The HAT Living Labs (HALL) is an experimental environment or ‘sandbox’ within the HAT live ecosystem environment where individuals volunteer their data to participate for the wider purpose of research; to exchange data and co-create innovations as well as test out business and economic models of data exchanges.*
Funded through a £1.2m research grant from the Engineering and Physical Sciences Research Council (EPSRC) to the Universities of Warwick, Cambridge, Surrey and West of England, HALL is all about Business Model Innovation within the HAT ecosystem.
Innovation in business models is a challenge, as its proof has to be in a live environment with real users and real transactions; it cannot be tested within a traditional ‘lab’ or a research space setting.
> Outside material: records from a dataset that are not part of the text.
(** An event changes at most one validator. *)
Lemma view_snoc vals es e : view vals (es ++ [e])
  = match e with
    | Voted k o | Delegated k _ o => match view vals es !! k with
        | None => view vals es
        | Some val => <[k := match e with
            | Voted _ o => NewValidatorGovInfo (BondedTokens val) (DelegatorShares val) (DelegatorDeductions val) o
            | Delegated _ s _ => NewValidatorGovInfo (BondedTokens val) (DelegatorShares val) (DelegatorDeductions val + s) (valVote val)
            end]> (view vals es)
        end
    end.
Proof.
  apply map_eq. intros j. rewrite view_lookup. pose proof (view_lookup vals es j) as Hj.
  destruct (vals !! j) as [i|] eqn:Ej; simpl in *.
  - rewrite deducted_snoc, voted_snoc. destruct e as [k o|k s o]; case_bool_decide as Hk; [subst k| |subst k|].
    + rewrite Hj, lookup_insert_eq. simpl. by rewrite Z.add_0_r.
    + destruct (view vals es !! k); rewrite ?lookup_insert_ne, Hj by done; by rewrite Z.add_0_r.
    + rewrite Hj, lookup_insert_eq. simpl. by rewrite Z.add_assoc.
    + destruct (view vals es !! k); rewrite ?lookup_insert_ne, Hj by done; by rewrite Z.add_0_r.
  - destruct e as [k o|k s o]; destruct (view vals es !! k) eqn:Ek; [|done| |done];
      rewrite lookup_insert_ne; (done || congruence).
Qed.

(** Delegations are not negative, and those of voters do not exceed a validator's shares. *)
Record events_ok vals es : Prop := {
  ev_votes : forall k o, Voted k o ∈ es -> options_ok o;
  ev_delegations : forall k s o, Delegated k s o ∈ es -> 0 <= s /\ options_ok o;
  ev_shares : forall k i, vals !! k = Some i -> DelegatorDeductions i + deducted es k <= DelegatorShares i;
  ev_length : Z.of_nat (length es) < 2 ^ 97
}.
Definition vals_ok vals : Prop :=
  forall k i, vals !! k = Some i -> val_ok i /\ 0 <= DelegatorDeductions i /\ options_ok (valVote i).

Lemma deducted_nonneg es k : (forall k s o, Delegated k s o ∈ es -> 0 <= s) -> 0 <= deducted es k.
Proof.
  intros H. apply list_sum_nonneg. intros [|k' s o] He; [done|]. pose proof (H _ _ _ He). case_bool_decide; lia.
Qed.

Lemma events_ok_prefix vals es e : events_ok vals (es ++ [e]) -> events_ok vals es.
Proof.
  intros [Hv Hd Hs Hl]. split.
  - intros k o Hin. apply (Hv k). apply elem_of_app. by left.
  - intros k s o Hin. apply (Hd k). apply elem_of_app. by left.
  - intros k i Hk. pose proof (Hs k i Hk) as Hs'. rewrite deducted_snoc in Hs'. destruct e as [|k' s o]; [lia|].
    pose proof (Hd k' s o ltac:(apply elem_of_app; right; left)). case_bool_decide; lia.
  - rewrite length_app in Hl. lia.
Qed.

Lemma delegated_snoc vals es e : delegated vals (es ++ [e]) = delegated vals es ++ delegated vals [e].
Proof. apply omap_app. Qed.

Lemma delegated_one vals e : delegated vals [e] = match e with
  | Delegated k s o => match vals !! k with Some i => [(pow i s, o)] | None => [] end
  | Voted _ _ => [] end.
Proof. destruct e as [|k s o]; [done|]. unfold delegated. simpl. by destruct (vals !! k). Qed.

Lemma delegated_length vals es : (length (delegated vals es) <= length es)%nat.
Proof.
  induction es as [|e es IH] using rev_ind; [done|]. rewrite delegated_snoc, !length_app.
  rewrite delegated_one. destruct e as [|k s o]; simpl; [lia|]. destruct (vals !! k); simpl; lia.
Qed.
A Living Lab approach ensures that experiments can occur within a live environment, but also that research is applied under controlled conditions to draw insights, create new knowledge and generate the innovations.
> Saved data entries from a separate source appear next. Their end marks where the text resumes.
(* ===== verification/CouncilTheorems.v ===== *)
(** * x/council/v1: what the voting can and cannot do

    The votes in the store are found by their council; the election rule takes the least
    contents of the ballots.  No genesis sets the voting period, so the council never
    changes; with a period the first change finds no ballots and panics. *)

From S2P Require Import Prelude Sdk GoStd Council.

(** [sort.Slice] and the round trip of validator addresses through hexadecimal. *)
Class CouncilLaws (K : Type) `{CouncilEnv K} : Prop := {
  sort_Permutation l : sort_Slice l ≡ₚ l;
  sort_Sorted l : StronglySorted (fun a b => bytes_le (castContent a) (castContent b)) (sort_Slice l)
}.

Section CouncilTheorems.
  Context {K : Type} {env : CouncilEnv K} {laws : CouncilLaws K}.
  Implicit Types s : State K.

(** ** The steps of the module *)
Inductive council_step : State K -> State K -> Prop :=
| step_register msg s s' : msg_Register msg s = Ok s' -> council_step s s'
| step_vote ctx msg s s' : is_u64 (mvCouncilID msg) -> msg_Vote ctx msg s = Ok s' -> council_step s s'
| step_block ctx s s' : BeginBlock ctx s = Ok s' -> council_step s s'
| step_staking k s :
    council_step s (mkState (councils s) (votes s) (voters s) (params s) (votingStartHeight s) (votingPeriod s) (currentCouncilID s) k).

(** ** Votes *)
Definition votes_ok s : Prop :=
  map_Forall (fun k v => k = GetVoteKey (vtCouncilID v) (vtVoter v) /\ is_u64 (vtCouncilID v)) (votes s).

Lemma council_AddVote_Ok ctx id voter ballots s s' : AddVote ctx id voter ballots s = Ok s' ->
  s' = SetVote (NewVote id voter ballots) s
  /\ exists c, GetCouncil s id = Some c /\ HasVotingEndedBy c (BlockHeight ctx) = false.
Proof.
  unfold AddVote. destruct (GetCouncil s id) as [c|]; [|done]. destruct (HasVotingEndedBy c _) eqn:E; [done|].
  intros [= <-]. eauto.
Qed.

Lemma SetVote_votes_ok v s : votes_ok s -> is_u64 (vtCouncilID v) -> votes_ok (SetVote v s).
Proof. intros H Hv. by apply map_Forall_insert_2. Qed.

Lemma elect_council_votes id s s' : elect_council id s = Ok s' -> votes s' = votes s.
Proof.
  unfold elect_council. destruct (GetCouncil s _) as [c|]; [|by intros [= <-]].
  intros (m & _ & [= <-])%obind_Ok. done.
Qed.

Lemma BeginBlock_votes ctx s s' : BeginBlock ctx s = Ok s' -> votes s' = votes s.
Proof.
  unfold BeginBlock. destruct (GetCurrentCouncilID s) as [id| |]; [|by intros [= <-]|done].
  destruct (GetCouncil s id) as [c|]; [|by intros [= <-]].
  assert (forall r, (if i64 (cnStartHeight c) <=? BlockHeight ctx then StoreNewCouncil (cnStartHeight c) s else Ok s) = Ok r ->
    votes r = votes s) as Hr.
  { intros r. destruct (i64 (cnStartHeight c) <=? BlockHeight ctx); [|by intros [= <-]].
    intros (i & _ & (p & _ & [= <-])%obind_Ok)%obind_Ok. done. }
  destruct (if _ <=? _ then _ else _) as [r| |]; [|by intros [= <-]|done]. specialize (Hr r eq_refl).
  destruct (BlockHeight ctx <? _); [by intros [= <-]|]. intros Hx%elect_council_votes.
  rewrite Hx. unfold IncrementCurrentCouncilID. by destruct (GetCurrentCouncilID r).
Qed.

Lemma votes_ok_step s s' : council_step s s' -> votes_ok s -> votes_ok s'.
Proof.
  intros Hs Hv. destruct Hs as [msg s s' H|ctx msg s s' Hid H|ctx s s' H|k s].
  - apply obind_Ok in H as (a & _ & H). destruct (has_validator (staking s) a); [|done]. simpl in H.
    unfold AddVoter in H. destruct (_ =? _)%nat; [|done]. by injection H as <-.
  - apply obind_Ok in H as (a & _ & H). apply council_AddVote_Ok in H as [-> _]. by apply SetVote_votes_ok.
  - unfold votes_ok. by rewrite (BeginBlock_votes _ _ _ H).
  - done.
Qed.

Lemma votes_ok_run s s' : rtc council_step s s' -> votes_ok s -> votes_ok s'.
Proof. induction 1; eauto using votes_ok_step. Qed.

Lemma GetVoteKey_prefix id id' voter : is_u64 id -> is_u64 id' -> GetKeyFromID id `prefix_of` GetVoteKey id' voter -> id = id'.
Proof.
  intros H H' [t Ht]. unfold GetVoteKey, GetKeyFromID, Uint64ToBytes in Ht.
  apply app_inj_1 in Ht as [Ht _]; [|done]. symmetry. by apply Uint64ToBigEndian_inj.
Qed.

(** In every state that the module reaches from an empty store, the votes listed for a
    council are exactly the votes that can be looked up for it: each voter's last vote, and
    none of another council. *)
Theorem votes_by_council s0 s id v : votes s0 = ∅ -> rtc council_step s0 s -> is_u64 id ->
  v ∈ GetVotesByCouncil s id <-> vtCouncilID v = id /\ GetVote s id (vtVoter v) = Some v.
Proof.
  intros H0 Hs Hid. assert (votes_ok s) as Hok.
  { eapply votes_ok_run; [done|]. unfold votes_ok. rewrite H0. apply map_Forall_empty. }
  unfold GetVotesByCouncil, GetVote. rewrite list_elem_of_fmap. split.
  - intros ((k & v') & -> & [Hp Hk]%elem_of_prefix_iterator). simpl in *.
    destruct (Hok k v' ltac:(assumption)) as [-> Hv]. apply GetVoteKey_prefix in Hp; [|done..]. by subst id.
  - intros [<- Hv]. exists (GetVoteKey (vtCouncilID v) (vtVoter v), v). split; [done|].
    apply elem_of_prefix_iterator. split; [by exists (vtVoter v)|done].
Qed.

(** ** The election rule *)
Definition all_casts (vs : list Vote) : list Cast :=
  mjoin ((fun v => (fun b => mkCast (vtVoter v) (blContent b)) <$> vtBallots v) <$> vs).
(** The first cast of each content. *)
Definition keep (st : list Cast * gset bytes) (c : Cast) : list Cast * gset bytes :=
  if bool_decide (castContent c ∈ st.2) then st else (st.1 ++ [c], {[castContent c]} ∪ st.2).

Lemma collect_ballots_keep vs : collect_ballots vs = (foldl keep ([], ∅) (all_casts vs)).1.
Proof.
  unfold collect_ballots, all_casts. f_equal. generalize (@nil Cast, ∅ : gset bytes). induction vs as [|v vs IH]; intros st; [done|].
  simpl. rewrite foldl_app, IH. f_equal. clear IH. revert st. induction (vtBallots v) as [|b l IH]; intros [a seen]; [done|].
  simpl. rewrite <- IH. reflexivity.
Qed.

(** [c] is the first of the casts with its content. *)
Definition first_cast (l : list Cast) (c : Cast) : Prop :=
  exists l1 l2, l = l1 ++ c :: l2 /\ castContent c ∉ castContent <$> l1.

Lemma first_cast_snoc l c c' : first_cast (l ++ [c']) c <-> first_cast l c \/ (c = c' /\ castContent c ∉ castContent <$> l).
Proof.
  split.
  - intros (l1 & l2 & E & Hn). destruct l2 as [|x l2 _] using rev_ind.
    + apply app_inj_tail in E as [-> ->]. by right.
    + left. exists l1, l2. rewrite app_comm_cons, app_assoc in E. apply app_inj_tail in E as [-> _]. done.
  - intros [(l1 & l2 & -> & Hn)|[-> Hn]].
    + exists l1, (l2 ++ [c']). by rewrite <- app_assoc.
    + exists l, []. done.
Qed.

Lemma keep_spec l : let st := foldl keep ([], ∅) l in
  NoDup (castContent <$> st.1) /\ (forall x, x ∈ st.2 <-> x ∈ castContent <$> l)
  /\ (forall c, c ∈ st.1 <-> first_cast l c).
Proof.
  induction l as [|c' l IH] using rev_ind; simpl.
  - split; [constructor|]. split; [set_solver|]. intros c. split; [by intros ?%elem_of_nil|].
    intros (l1 & l2 & E & _). by destruct l1.
  - rewrite foldl_app. simpl. destruct IH as (Hd & Hs & Hf). set (st := foldl keep ([], ∅) l) in *.
    unfold keep. case_bool_decide as Hc.
    + split; [done|]. setoid_rewrite fmap_app. split; [set_solver|]. intros c. rewrite Hf, first_cast_snoc. split; [by left|].
      intros [?|[-> Hn]]; [done|]. by rewrite Hs in Hc.
    + simpl. split_and!.
      * rewrite fmap_app. apply NoDup_app. split; [done|]. split; [|apply NoDup_singleton].
        intros x (c & -> & Hin)%list_elem_of_fmap E%list_elem_of_singleton. apply Hc. rewrite Hs, <- E.
        apply Hf in Hin as (l1 & l2 & -> & _). apply list_elem_of_fmap. exists c. split; [done|]. set_solver.
      * intros x. rewrite fmap_app. set_solver.
      * intros c. rewrite elem_of_app, list_elem_of_singleton, Hf, first_cast_snoc, <- Hs. split; [|naive_solver].
        intros [?| ->]; [by left|by right].
Qed.

Lemma ballot_voters_Ok (l : list Cast) n : (n <= length l)%nat ->
  omap_list (ballot_voter l) (seqZ 0 (Z.of_nat n)) = Ok (castVoter <$> take n l).
Proof.
  induction n as [|n IH]; intros Hn; [done|].
  assert (seqZ 0 (Z.of_nat (S n)) = seqZ 0 (Z.of_nat n) ++ [Z.of_nat n]) as ->.
  { replace (Z.of_nat (S n)) with (Z.of_nat n + 1) by lia. rewrite seqZ_app by lia. by rewrite Z.add_0_l. }
  destruct (lookup_lt_is_Some_2 l n) as [c Hc]; [lia|]. rewrite (take_S_r _ _ _ Hc), fmap_app.
  assert (forall (f : Z -> outcome bytes) a r b, omap_list f a = Ok r -> f b = Ok (castVoter c) ->
    omap_list f (a ++ [b]) = Ok (r ++ [castVoter c])) as Happ.
  { intros f a. induction a as [|x a IHa]; intros r b Ha Hb; simpl in *; [injection Ha as <-; by rewrite Hb|].
    destruct (f x) as [y| |]; [|done..]. cbn [obind] in *. apply obind_Ok in Ha as (ys & Hys & [= <-]). cbn [obind].
    by rewrite (IHa ys b Hys Hb). }
  apply Happ; [apply IH; lia|]. unfold ballot_voter. by rewrite Nat2Z.id, Hc.
Qed.

(** With enough different ballots the election gives the seats to the voters of the
    least contents: the ballots are those first cast for each content, none twice, in the
    order of their contents, and the council is its prefix of the given size. *)
Theorem elect_correct n vs : 0 <= n -> 24 * n <= maxAlloc -> (Z.to_nat n <= length (collect_ballots vs))%nat ->
  exists ranking, elect n vs = Ok (castVoter <$> take (Z.to_nat n) ranking)
    /\ NoDup (castContent <$> ranking)
    /\ StronglySorted (fun a b => bytes_le (castContent a) (castContent b)) ranking
    /\ forall c, c ∈ ranking <-> first_cast (all_casts vs) c.
Proof.
  intros Hn Hm Hl. exists (sort_Slice (collect_ballots vs)). pose proof (sort_Permutation (collect_ballots vs)) as Hp.
  unfold elect. rewrite make_check_fits by lia. unfold maxAlloc in Hm. rewrite i64_id by (unfold is_i64; lia). cbn [obind].
  split; [|split; [|split; [apply sort_Sorted|]]].
  - rewrite <- (Z2Nat.id n) at 1 by lia. apply ballot_voters_Ok. by rewrite Hp.
  - rewrite Hp, collect_ballots_keep. apply keep_spec.
  - intros c. rewrite Hp, collect_ballots_keep. apply keep_spec.
Qed.

(** ** No voting period *)
Definition orderly (c : Council) : Prop := i64 (cnStartHeight c) <= i64 (cnEndHeight c).
Definition no_period s : Prop := votingPeriod s = None /\ map_Forall (fun _ c => orderly c) (councils s).

(** The begin blocker waits for the start of the council, and then finds no period. *)
Lemma BeginBlock_waits ctx s : no_period s -> BeginBlock ctx s = Ok s.
Proof.
  intros [Hp Hc]. unfold BeginBlock. destruct (GetCurrentCouncilID s) as [id| |w] eqn:Ei; [|done|].
  - destruct (GetCouncil s id) as [c|] eqn:Ec; [|done]. pose proof (Hc _ _ Ec) as Ho. unfold orderly in Ho.
    unfold StoreNewCouncil, GetVotingPeriod. rewrite Ei, Hp. cbn [obind].
    destruct (Z.leb_spec (i64 (cnStartHeight c)) (BlockHeight ctx)); [done|].
    by rewrite (proj2 (Z.ltb_lt (BlockHeight ctx) (i64 (cnEndHeight c)))) by lia.
  - unfold GetCurrentCouncilID in Ei. by destruct (currentCouncilID s).
Qed.

(** What a step leaves alone when there is no period. *)
Definition same_council s s' : Prop :=
  councils s' = councils s /\ votingPeriod s' = votingPeriod s /\ currentCouncilID s' = currentCouncilID s.

Lemma step_same s s' : council_step s s' -> no_period s -> same_council s s'.
Proof.
  intros Hs Hn. destruct Hs as [msg s s' H|ctx msg s s' Hid H|ctx s s' H|k s]; [| | |done].
  - apply obind_Ok in H as (a & _ & H). destruct (has_validator (staking s) a); [|done]. simpl in H.
    unfold AddVoter in H. destruct (_ =? _)%nat; [|done]. by injection H as <-.
  - apply obind_Ok in H as (a & _ & H). by apply council_AddVote_Ok in H as [-> _].
  - rewrite (BeginBlock_waits ctx s Hn) in H. by injection H as <-.
Qed.

Lemma run_same s s' : rtc council_step s s' -> no_period s -> same_council s s' /\ no_period s'.
Proof.
  induction 1 as [s|s1 s2 s3 Hx _ IH]; intros Hn; [done|]. destruct (step_same _ _ Hx Hn) as (E1 & E2 & E3).
  assert (no_period s2) as Hn2 by (unfold no_period in *; by rewrite E1, E2).
  destruct (IH Hn2) as [(F1 & F2 & F3) Hn3]. split; [|done]. split_and!; congruence.
Qed.

Definition empty_store (k : K) : State K := mkState ∅ ∅ ∅ None None None None k.

Lemma council_InitGenesis_Ok gs k s : InitGenesis gs (empty_store k) = Ok s -> Forall orderly (gsCouncils gs) ->
  no_period s /\ currentCouncilID s = Some (gsCurrentCouncilID gs).
Proof.
  intros [= <-] Ho. set (s1 := SetCurrentCouncilID _ _).
  assert (no_period s1 /\ currentCouncilID s1 = Some (gsCurrentCouncilID gs)) as H by (split; [split; [done|apply map_Forall_empty]|done]).
  revert H. generalize s1. clear s1. induction Ho as [|c l Hc Hl IH]; intros s1 H1; [done|]. simpl. apply IH.
  destruct H1 as [[Hp Hm] Hid]. split; [|done]. split; [done|]. by apply map_Forall_insert_2.
Qed.

(** C26: the genesis does not store the voting period: from a genesis whose councils start
    before they end, whatever is registered and voted, the council never changes, the begin
    blocker does nothing at any height, and the state cannot be exported. *)
Theorem council_frozen gs k s0 s : InitGenesis gs (empty_store k) = Ok s0 -> Forall orderly (gsCouncils gs) ->
  rtc council_step s0 s ->
  councils s = councils s0 /\ currentCouncilID s = Some (gsCurrentCouncilID gs)
  /\ (forall ctx, BeginBlock ctx s = Ok s) /\ isPanic (ExportGenesis s) = true.
Proof.
  intros H0 Ho Hs. destruct (council_InitGenesis_Ok _ _ _ H0 Ho) as [Hn Hid].
  destruct (run_same _ _ Hs Hn) as [(E1 & _ & E3) Hn']. split_and!; [done|congruence|intros ctx; by apply BeginBlock_waits|].
  destruct Hn' as [Hp _]. unfold ExportGenesis, GetVotingStartHeight, GetVotingPeriod. rewrite Hp.
  by destruct (votingStartHeight s).
Qed.

(** ** With a voting period *)
Lemma elect_nobody n : is_u64 n -> 0 < n -> isPanic (elect n []) = true.
Proof.
  intros Hu Hn. unfold elect, make_check. pose proof (sort_Permutation (collect_ballots [])) as Hp.
  destruct (Z.ltb_spec (i64 n) 0); [done|]. destruct (maxAlloc <? _); [done|]. cbn [orb obind].
  assert (sort_Slice (collect_ballots []) = []) as -> by (by apply Permutation_nil_r).
  assert (0 < i64 n) as Hi.
  { unfold i64, is_u64 in *. pose proof (Z.div_mod (n + 2 ^ 63) (2 ^ 64) ltac:(lia)). pose proof (Z.mod_pos_bound (n + 2 ^ 63) (2 ^ 64)).
    assert (0 <= (n + 2 ^ 63) / 2 ^ 64 < 2) by (split; [apply Z.div_pos; lia|apply Z.div_lt_upper_bound; lia]). lia. }
  rewrite (seqZ_cons 0 (i64 n)) by lia. done.
Qed.

(** C37: where a voting period is set, the block that ends a council's term panics, whatever
    the votes: the next council is stored anew without votes just before they are counted,
    and the seats are filled without a check that there are enough ballots. *)
Theorem election_halts ctx s id c period : currentCouncilID s = Some id -> GetCouncil s id = Some c ->
  votingPeriod s = Some period -> orderly c -> i64 (cnEndHeight c) <= BlockHeight ctx ->
  is_u64 (CouncilSize (GetParams s)) -> 0 < CouncilSize (GetParams s) ->
  isPanic (BeginBlock ctx s) = true.
Proof.
  intros Hid Hc Hp Ho Hh Hu Hn. unfold orderly in Ho. unfold BeginBlock, StoreNewCouncil, GetCurrentCouncilID, GetVotingPeriod.
  rewrite Hid, Hc, Hp. cbn [obind]. rewrite (proj2 (Z.leb_le _ _)), (proj2 (Z.ltb_ge _ _)) by lia.
  unfold IncrementCurrentCouncilID, GetCurrentCouncilID. cbn [currentCouncilID SetCouncil]. rewrite Hid. cbn [obind].
  unfold elect_council, GetCouncil. cbn [councils SetCouncil SetCurrentCouncilID cnID]. rewrite lookup_insert_eq. cbn [cnVotes].
  pose proof (elect_nobody _ Hu Hn) as He. change (GetParams (SetCurrentCouncilID _ _)) with (GetParams s).
  by destruct (elect (CouncilSize (GetParams s)) []).
Qed.
End CouncilTheorems.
The rationale behind the HALL’s principles is to support the involvement of real users in real‐life environments, where these users, together with researchers, developers, and companies work together in the development of new solutions, goods, services and business models. By using the business and innovation Living Lab principles, the HALL will support an open innovation process for all involved stakeholders, especially end users, with their needs as a driving force for innovation.
The HALL will focus on HAT data exchanges within the retail industry through the HALL’s partners including Tesco, Hollywood Elite Music, Sky, Hearst, and Methods. Technological support will be provided by HATDEX, the operational arm of the HAT Foundation, and IBM.
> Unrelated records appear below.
Lemma EmitSocketUpdatedEvent_keeper ctx a socket st st' : EmitSocketUpdatedEvent ctx a socket st = Ok st' -> keeper st' = keeper st.
Proof. intros (t & _ & (b & _ & [= <-])%obind_Ok)%obind_Ok. done. Qed.
Lemma EmitNewSignerEvent_keeper ctx d st st' : EmitNewSignerEvent ctx d st = Ok st' -> keeper st' = keeper st.
Proof. intros (t & _ & (b & _ & H%EmitSocketUpdatedEvent_keeper)%obind_Ok)%obind_Ok. exact H. Qed.

Lemma precompile_RegisterSigner chain ctx evm args st bz st' : address_ok (Origin evm) -> signers_ok (keeper st) ->
  RegisterSigner chain ctx evm args st = Ok (bz, st') ->
  changes_only (Origin evm) (keeper st) (keeper st')
  /\ exists msg, NewMsgRegisterSigner args = Ok msg /\ sgAccount (mrSigner msg) = hex_EncodeToString (Origin evm)
     /\ signers (keeper st') = <[Origin evm := mrSigner msg]> (signers (keeper st)).
Proof.
  intros Ho Hs. unfold RegisterSigner. intros (msg & Hm & H)%obind_Ok. rewrite (ToLowerHex_hex _ Ho) in H. cbn [obind] in H.
  case_bool_decide as E; [done|]. assert (sgAccount (mrSigner msg) = hex_EncodeToString (Origin evm)) as Ea.
  { destruct (decide (hex_EncodeToString (Origin evm) = sgAccount (mrSigner msg))); [done|]. by destruct E. }
  apply obind_Ok in H as (s & Hr & (d & _ & (st1 & He & (b & _ & [= <- <-])%obind_Ok)%obind_Ok)%obind_Ok).
  rewrite (EmitNewSignerEvent_keeper _ _ _ _ He). simpl.
  apply (RegisterSigner_changes _ _ _ _ (Origin evm)) in Hr as [Hc Hg]; [|done|rewrite Ea; by apply hex_key]. eauto.
Qed.

Lemma query_same (o : outcome bytes) st bz st' : (let! bz := o in Ok (bz, st)) = Ok (bz, st') -> st' = st.
Proof. intros (b & _ & [= _ <-])%obind_Ok. done. Qed.

Lemma dispatch_changes chain ctx evm method args st bz st' : address_ok (Origin evm) -> signers_ok (keeper st) ->
  dispatch chain ctx evm method args st = Ok (bz, st') -> changes_only (Origin evm) (keeper st) (keeper st').
Proof.
  intros Ho Hs. unfold dispatch.
  repeat (case_bool_decide; [by (intros ->%query_same; apply changes_only_refl)|]).
  case_bool_decide. { intros Hx. by apply precompile_RegisterSigner in Hx as [? _]. }
  case_bool_decide.
  { unfold RegisterNextEpoch. rewrite (ToLowerHex_hex _ Ho). cbn [obind].
    intros (msg & Hm & (s & Hr & (b & _ & [= <- <-])%obind_Ok)%obind_Ok)%obind_Ok. simpl.
    eapply RegisterNextEpoch_changes; [done| |exact Hr]. apply obind_Ok in Hm as (u & _ & (p & _ & [= <-])%obind_Ok). by apply hex_key. }
  case_bool_decide; [|by intros [= _ <-]; apply changes_only_refl].
  unfold UpdateSocket. rewrite (ToLowerHex_hex _ Ho). cbn [obind].
  intros (msg & Hm & (s & Hr & (x & _ & (st1 & He & (b & _ & [= <- <-])%obind_Ok)%obind_Ok)%obind_Ok)%obind_Ok)%obind_Ok.
  rewrite (EmitSocketUpdatedEvent_keeper _ _ _ _ _ He). simpl.
  eapply UpdateSocket_changes; [done| |exact Hr]. apply obind_Ok in Hm as (u & _ & (p & _ & [= <-])%obind_Ok). by apply hex_key.
Qed.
*The HALL research project has no access to any personal data outside of the HALL-specific sandbox and volunteers to the HALL project offer their data through the normal data debit system on their HATs.
Invitation to Research
The HALL is inviting proposals for research on its empirical platform for the understanding of service systems, markets, innovation and economic/business models. Types of data available for analysis include:
- Trading of personal data by popularity (data points and combinations)
- Average price of trades against popular data points combinations
- Characteristics of trading among demographic groups
- Trading patterns according to various industries or even companies
- Data on ecosystem stakeholders, strategies, decisions pertaining to the innovation, management, support and roll out of the platform through emails, discussions, interviews, minutes and notes.